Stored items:
----------
(* ===== verification/RustStr.v ===== *)
(** Rust strings.

    A Rust [String] is its UTF-8 bytes; the model uses the byte strings of the
    Standard Library.  This file holds the operations of [str], [u8] and [char]
    the modelled sources call ([trim], [strip_prefix], [contains],
    [to_ascii_lowercase], ...) and the lemmas the components share. *)

From S2P Require Import Prelude.

(** * Bytes *)

Definition byte_of (c : ascii) : Z := Z.of_N (N_of_ascii c).

Definition byte_in (lo hi : Z) (c : ascii) : bool :=
  (lo <=? byte_of c) && (byte_of c <=? hi).

Definition is_ascii_digit : ascii → bool := byte_in 48 57.
Definition is_ascii_lowercase : ascii → bool := byte_in 97 122.
Definition is_ascii_uppercase : ascii → bool := byte_in 65 90.
Definition is_ascii_alphanumeric (c : ascii) : bool :=
  is_ascii_digit c || is_ascii_lowercase c || is_ascii_uppercase c.
Definition is_ascii_hexdigit (c : ascii) : bool :=
  is_ascii_digit c || byte_in 97 102 c || byte_in 65 70 c.

(** [matches!(b, b'x' | b'y' | ...)]: membership in a literal set of bytes. *)
Fixpoint contains_char (c : ascii) (s : string) : bool :=
  match s with
  | EmptyString => false
  | String d s => Ascii.eqb c d || contains_char c s
  end.
Definition byte_among (set : string) (c : ascii) : bool := contains_char c set.

Definition lower_byte (c : ascii) : ascii :=
  if is_ascii_uppercase c then ascii_of_N (N_of_ascii c + 32) else c.

Lemma lower_byte_idemp c : lower_byte (lower_byte c) = lower_byte c.
Proof. by destruct c as [[] [] [] [] [] [] [] []]. Qed.

(** * Strings *)

Notation slen s := (Z.of_nat (String.length s)).

Definition is_empty (s : string) : bool :=
  match s with EmptyString => true | _ => false end.

(** [s.bytes().all(f)] and [s.bytes().any(f)] *)
Fixpoint str_all (f : ascii → bool) (s : string) : bool :=
  match s with
  | EmptyString => true
  | String c s => f c && str_all f s
  end.

Fixpoint strip_prefix (p s : string) : option string :=
  match p, s with
  | EmptyString, _ => Some s
  | String a p, String b s => if Ascii.eqb a b then strip_prefix p s else None
  | String _ _, EmptyString => None
  end.

Definition starts_with (p s : string) : bool :=
  match strip_prefix p s with Some _ => true | None => false end.

(** [s.contains(needle)] *)
Fixpoint contains_str (needle s : string) : bool :=
  starts_with needle s ||
  match s with
  | EmptyString => false
  | String _ s => contains_str needle s
  end.

Fixpoint to_ascii_lowercase (s : string) : string :=
  match s with
  | EmptyString => EmptyString
  | String c s => String (lower_byte c) (to_ascii_lowercase s)
  end.

Definition eq_ignore_ascii_case (a b : string) : bool :=
  String.eqb (to_ascii_lowercase a) (to_ascii_lowercase b).

Fixpoint srev_app (s acc : string) : string :=
  match s with
  | EmptyString => acc
  | String c s => srev_app s (String c acc)
  end.
Definition srev (s : string) : string := srev_app s EmptyString.

(** [s.split(c)] *)
Fixpoint split_char (sep : ascii) (s : string) : list string :=
  match s with
  | EmptyString => [EmptyString]
  | String c s =>
      if Ascii.eqb c sep then EmptyString :: split_char sep s
      else match split_char sep s with
           | [] => [String c EmptyString]
           | w :: ws => String c w :: ws
           end
  end.

(** [parts.join(sep)] *)
Fixpoint join (sep : string) (l : list string) : string :=
  match l with
  | [] => EmptyString
  | [s] => s
  | s :: l => s +:+ sep +:+ join sep l
  end.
----------
● **EXERCISE PROMPT**: The answer is each line from the entries above in which the word "false" occurs.

● **RESPONSE AREA**:
  | EmptyString => false
  match s with EmptyString => true | _ => false end.
  match strip_prefix p s with Some _ => true | None => false end.
  | EmptyString => false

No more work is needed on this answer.